El viento es constante en el límite entre Argentina y Chile. Las banderas flamean agitadas y producen el sonido de una llama. En el medio de una ronda, una pareja vestida de paisanos baila una cueca chilena, acompañados por una banda improvisada de dos guitarras y un acordeón. Hay abrazos con los compañeros por haber llegado hasta allí y también hay abrazos con los chilenos por el encuentro. Hay lágrimas, emoción, palabras cortadas, porque a pesar del esfuerzo, el cansancio, el miedo o la intensidad, finalmente todos llegan. Hemos cumplido el objetivo.

Ninguna persona, ni siquiera el más cínico e ideológicamente adverso a las ideas que trae consigo el concepto de Nación o de Patria, saldría indemne de ese encuentro. Nadie.

Muchas veces, a largo del viaje, hay alguien que en momentos de dificultad recuerda unas palabras justas de San Martín: “Seamos libres, que lo demás no importa nada”. Al llegar al límite, ese territorio yermo en donde no crece ni una sola planta, esas palabras se graban a fuego, como una promesa.

Si durante el primer tramo del viaje la emoción más fuerte era la ansiedad, a la vuelta la sensación de satisfacción plena es una recompensa. Las cosas que eran muy duras o difíciles el primer día, con el paso de las horas se van suavizando. Un poco porque las voluntades se van curtiendo, pero también por la cercanía que se va creando entre los compañeros.

“Estas cosas se pueden hacer, tanto el cruce que hizo San Martín como el que van a hacer ustedes, cuando se saca lo mejor de uno. Yo creo que frente a los diferentes cruces que presenta la vida, el verdadero cruce es cuando uno saca lo mejor de sí mismo. Las cosas se pelean y se sacan adelante. Entonces cuando estén ahí en la mula y esté el precipicio, piensen que se sale adelante sacando lo mejor de uno mismo”, nos dijo antes de empezar el cruce el historiador Edgardo Mendoza.

Esas palabras, junto a una respuesta de Herzog sobre el cine -al que el director alemán consideraba una actividad atlética y no una creación estética como suponen las buenas costumbres artísticas- fueron las ideas recurrentes que volvían una y otra vez en las horas de cabalgata. Solo pensaba en eso porque, como decía Lucía -otra de de las periodistas que fue parte del cruce de este año- , el andar del animal tenía un efecto parecido a una purga mental.
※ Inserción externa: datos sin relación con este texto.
(* ===== verification/StoragePolicy.v ===== *)
(** * Storage policy, node policies and presets

    Models internal/composition/daemonservice/storage_policy.go, node_policies.go and the calls of
    blob_node_preset.go: how a policy reaches the stores of the daemon, what zero retention wipes,
    what expires, and how a preset sets up everything at once. The daemon is one of a [Network];
    the legacy branch of [enforceRetentionPolicies], for stores without a collector, and the reset of
    the notification hub are left out. *)
From S2P Require Import Prelude Privacy SecureStore AttachmentStore AttachmentGC AttachmentUpload Session SessionSafety PrivacyService Identity NodeBinding MessageStore Inbox GroupModel RateLimiter ServingLimits GroupRuntime GroupStore BlobAccess BlobProviders BlobService.
From stdpp Require Import base gmap strings list sets option functions.
From Stdlib Require Import ZArith Lia.
Open Scope string_scope.
Open Scope Z_scope.
Open Scope go_scope.

(** ** Node policies *)

(** Patches: [None] is a nil pointer. *)
Record NodePersonalPolicyPatch := mkPersonalPatch {
  pp_StoreEnabled : option bool; pp_TTLDays : option Z; pp_QuotaMB : option Z; pp_PinEnabled : option bool
}.
Record NodePublicPolicyPatch := mkPublicPatch {
  up_RelayEnabled : option bool; up_DiscoveryEnabled : option bool; up_ServingEnabled : option bool;
  up_StoreEnabled : option bool; up_TTLDays : option Z; up_QuotaMB : option Z
}.
Record NodePoliciesPatch := mkPoliciesPatch {
  pt_Personal : option NodePersonalPolicyPatch; pt_Public : option NodePublicPolicyPatch
}.

Definition errInvalidNodePoliciesPatch : error := errorsNew "invalid node policies patch".
Definition ErrBackupDisabledByRetentionPolicy : error :=
  errorsNew "backup export is disabled in zero-retention mode".

Definition patchPersonal (p : NodePersonalPolicy) (q : NodePersonalPolicyPatch) : NodePersonalPolicy :=
  mkPersonal (default (np_StoreEnabled p) (pp_StoreEnabled q)) (default (np_TTLDays p) (pp_TTLDays q))
    (default (np_QuotaMB p) (pp_QuotaMB q)) (default (np_PinEnabled p) (pp_PinEnabled q)).

Definition patchPublic (p : NodePublicPolicy) (q : NodePublicPolicyPatch) : NodePublicPolicy :=
  mkPublic (default (nu_RelayEnabled p) (up_RelayEnabled q)) (default (nu_DiscoveryEnabled p) (up_DiscoveryEnabled q))
    (default (nu_ServingEnabled p) (up_ServingEnabled q)) (default (nu_StoreEnabled p) (up_StoreEnabled q))
    (default (nu_TTLDays p) (up_TTLDays q)) (default (nu_QuotaMB p) (up_QuotaMB q)).

Definition applyNodePoliciesPatch `{GoRuntime} `{GoLower} (current : NodePolicies) (patch : NodePoliciesPatch)
    : NodePolicies :=
  let next := mkNodePolicies (nd_ProfileSchemaVersion current)
    (match pt_Personal patch with Some q => patchPersonal (nd_Personal current) q | None => nd_Personal current end)
    (match pt_Public patch with Some q => patchPublic (nd_Public current) q | None => nd_Public current end) in
  default DefaultNodePolicies
    (ps_NodePolicies (NormalizePrivacySettings
       (mkSettings 0 "" "" "" 0 0 0 0 0 0 0 None (Some next)))).

Definition nodePoliciesFromPreset (preset : blobNodePresetConfig) : NodePolicies :=
  mkNodePolicies CurrentProfileSchemaVersion (mkPersonal (np_PersonalStoreEnabled preset) 0 0 false)
    (mkPublic (np_RelayEnabled preset) (np_PublicDiscoveryEnabled preset) (np_PublicServingEnabled preset)
       (np_PublicStoreEnabled preset) 0 0).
La inmediatez de la montaña, la necesidad de estar atenta todo el tiempo a lo que va demandando el camino, el frío, el miedo, el precipicio, todo eso ocupa tanta atención que lo habitual y conocido se olvida, se pierde, se detiene. Por eso es tan fuerte lo que se vive en el cruce: pasan infinidad de cosas al mismo tiempo en el medio de una cordillera exigente que demanda mucha entereza y confianza -en uno y también en el resto-.

Pasan muchas cosas en el cruce. Les pasan a todos, y principalmente le pasan a uno. A cada uno. Es difícil no ser pretencioso, pero de regreso en Buenos Aires hay una certeza absoluta: la inmensidad y el paisaje se han quedado adentro. Y otra más (y más polémica para las buenas costumbres): definitivamente San Martín estaba loco.